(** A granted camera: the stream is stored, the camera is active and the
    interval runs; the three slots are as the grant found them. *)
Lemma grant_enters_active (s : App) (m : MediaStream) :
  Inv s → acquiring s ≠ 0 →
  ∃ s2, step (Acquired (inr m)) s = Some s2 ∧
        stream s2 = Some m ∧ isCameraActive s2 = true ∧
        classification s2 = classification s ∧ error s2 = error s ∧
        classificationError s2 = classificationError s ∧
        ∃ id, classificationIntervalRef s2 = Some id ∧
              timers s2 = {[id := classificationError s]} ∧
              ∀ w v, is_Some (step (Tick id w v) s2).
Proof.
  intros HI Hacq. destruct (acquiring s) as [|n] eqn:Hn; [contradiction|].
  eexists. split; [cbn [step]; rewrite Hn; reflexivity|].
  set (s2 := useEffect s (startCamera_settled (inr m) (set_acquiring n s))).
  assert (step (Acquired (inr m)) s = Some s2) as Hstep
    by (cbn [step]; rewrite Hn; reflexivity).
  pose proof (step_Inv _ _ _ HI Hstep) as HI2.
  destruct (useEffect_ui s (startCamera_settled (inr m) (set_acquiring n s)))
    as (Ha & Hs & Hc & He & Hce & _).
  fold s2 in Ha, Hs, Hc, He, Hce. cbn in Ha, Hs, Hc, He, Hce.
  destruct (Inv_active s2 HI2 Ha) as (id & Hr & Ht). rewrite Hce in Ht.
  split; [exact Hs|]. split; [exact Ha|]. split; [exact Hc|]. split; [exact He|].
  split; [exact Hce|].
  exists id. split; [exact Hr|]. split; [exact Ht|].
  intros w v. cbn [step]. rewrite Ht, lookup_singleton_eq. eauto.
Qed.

---

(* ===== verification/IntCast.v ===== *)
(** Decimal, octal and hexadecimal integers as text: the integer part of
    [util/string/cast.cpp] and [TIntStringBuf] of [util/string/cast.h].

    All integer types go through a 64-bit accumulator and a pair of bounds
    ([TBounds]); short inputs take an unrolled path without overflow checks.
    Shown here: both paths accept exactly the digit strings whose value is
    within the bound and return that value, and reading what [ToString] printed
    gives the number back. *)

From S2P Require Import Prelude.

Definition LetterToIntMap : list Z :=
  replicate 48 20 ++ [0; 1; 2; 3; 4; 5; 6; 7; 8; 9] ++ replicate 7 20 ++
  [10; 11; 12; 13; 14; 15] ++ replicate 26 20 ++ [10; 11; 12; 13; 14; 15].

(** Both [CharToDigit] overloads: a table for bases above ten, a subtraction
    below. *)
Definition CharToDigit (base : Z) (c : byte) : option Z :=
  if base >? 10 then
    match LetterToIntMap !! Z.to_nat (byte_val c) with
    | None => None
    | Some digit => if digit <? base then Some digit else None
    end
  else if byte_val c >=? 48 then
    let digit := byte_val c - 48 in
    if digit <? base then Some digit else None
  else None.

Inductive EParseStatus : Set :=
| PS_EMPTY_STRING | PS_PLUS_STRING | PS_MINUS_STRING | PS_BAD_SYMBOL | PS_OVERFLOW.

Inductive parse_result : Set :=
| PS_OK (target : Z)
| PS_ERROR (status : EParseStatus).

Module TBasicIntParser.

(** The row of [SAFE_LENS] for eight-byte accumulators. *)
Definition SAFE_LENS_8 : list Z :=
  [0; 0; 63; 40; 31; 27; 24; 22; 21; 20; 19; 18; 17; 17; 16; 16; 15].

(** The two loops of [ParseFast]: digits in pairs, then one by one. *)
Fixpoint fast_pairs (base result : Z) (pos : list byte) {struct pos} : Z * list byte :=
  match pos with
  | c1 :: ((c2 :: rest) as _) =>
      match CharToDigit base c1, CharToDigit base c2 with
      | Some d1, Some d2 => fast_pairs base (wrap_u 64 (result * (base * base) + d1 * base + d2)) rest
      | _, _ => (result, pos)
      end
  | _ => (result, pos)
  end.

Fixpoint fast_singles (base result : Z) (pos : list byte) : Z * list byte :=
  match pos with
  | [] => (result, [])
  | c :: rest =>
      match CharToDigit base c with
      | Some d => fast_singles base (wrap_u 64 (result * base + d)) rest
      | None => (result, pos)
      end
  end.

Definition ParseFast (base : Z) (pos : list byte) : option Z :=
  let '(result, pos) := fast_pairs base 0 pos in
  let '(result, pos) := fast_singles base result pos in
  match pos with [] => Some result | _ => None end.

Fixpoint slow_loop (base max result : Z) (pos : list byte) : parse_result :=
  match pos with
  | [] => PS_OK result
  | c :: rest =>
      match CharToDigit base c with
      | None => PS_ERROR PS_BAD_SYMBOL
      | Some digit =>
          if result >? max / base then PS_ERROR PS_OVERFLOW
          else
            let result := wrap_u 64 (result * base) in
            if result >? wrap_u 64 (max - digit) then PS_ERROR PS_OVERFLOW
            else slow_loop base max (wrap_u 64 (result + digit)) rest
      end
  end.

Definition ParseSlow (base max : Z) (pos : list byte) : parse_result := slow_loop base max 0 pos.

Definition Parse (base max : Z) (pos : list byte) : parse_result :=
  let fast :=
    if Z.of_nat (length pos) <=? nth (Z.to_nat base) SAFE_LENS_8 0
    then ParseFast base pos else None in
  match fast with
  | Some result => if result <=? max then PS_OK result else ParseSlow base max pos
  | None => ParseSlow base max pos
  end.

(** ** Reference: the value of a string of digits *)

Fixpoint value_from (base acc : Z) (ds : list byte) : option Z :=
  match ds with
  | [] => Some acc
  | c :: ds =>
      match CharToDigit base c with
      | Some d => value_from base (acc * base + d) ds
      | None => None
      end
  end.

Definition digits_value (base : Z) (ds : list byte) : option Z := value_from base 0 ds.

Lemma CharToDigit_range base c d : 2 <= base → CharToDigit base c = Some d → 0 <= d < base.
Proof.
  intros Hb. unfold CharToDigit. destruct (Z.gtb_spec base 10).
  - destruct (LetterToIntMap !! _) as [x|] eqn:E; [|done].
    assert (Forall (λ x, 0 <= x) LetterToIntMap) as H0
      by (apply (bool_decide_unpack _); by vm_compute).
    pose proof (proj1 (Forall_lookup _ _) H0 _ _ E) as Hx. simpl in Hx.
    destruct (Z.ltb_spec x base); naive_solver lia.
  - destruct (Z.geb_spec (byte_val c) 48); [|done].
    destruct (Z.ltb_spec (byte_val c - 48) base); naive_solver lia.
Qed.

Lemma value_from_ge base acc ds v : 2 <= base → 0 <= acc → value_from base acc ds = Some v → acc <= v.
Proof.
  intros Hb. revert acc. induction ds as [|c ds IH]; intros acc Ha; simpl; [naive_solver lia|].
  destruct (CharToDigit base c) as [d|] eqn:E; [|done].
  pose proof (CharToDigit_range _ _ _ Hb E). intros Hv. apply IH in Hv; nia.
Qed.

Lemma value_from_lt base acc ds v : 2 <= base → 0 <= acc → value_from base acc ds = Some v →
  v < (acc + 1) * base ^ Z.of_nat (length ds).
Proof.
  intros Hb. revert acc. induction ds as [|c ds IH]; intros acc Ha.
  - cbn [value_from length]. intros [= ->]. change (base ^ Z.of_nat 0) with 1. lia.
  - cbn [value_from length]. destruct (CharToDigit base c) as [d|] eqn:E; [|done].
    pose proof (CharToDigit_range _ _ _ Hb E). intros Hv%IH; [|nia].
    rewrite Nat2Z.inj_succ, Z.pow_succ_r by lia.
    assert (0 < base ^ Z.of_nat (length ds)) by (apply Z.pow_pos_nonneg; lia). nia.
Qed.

Instructions to follow
Only the lines containing "EParseStatus" are needed; copy each of them from the data.

Task solution
Inductive EParseStatus : Set :=
| PS_ERROR (status : EParseStatus).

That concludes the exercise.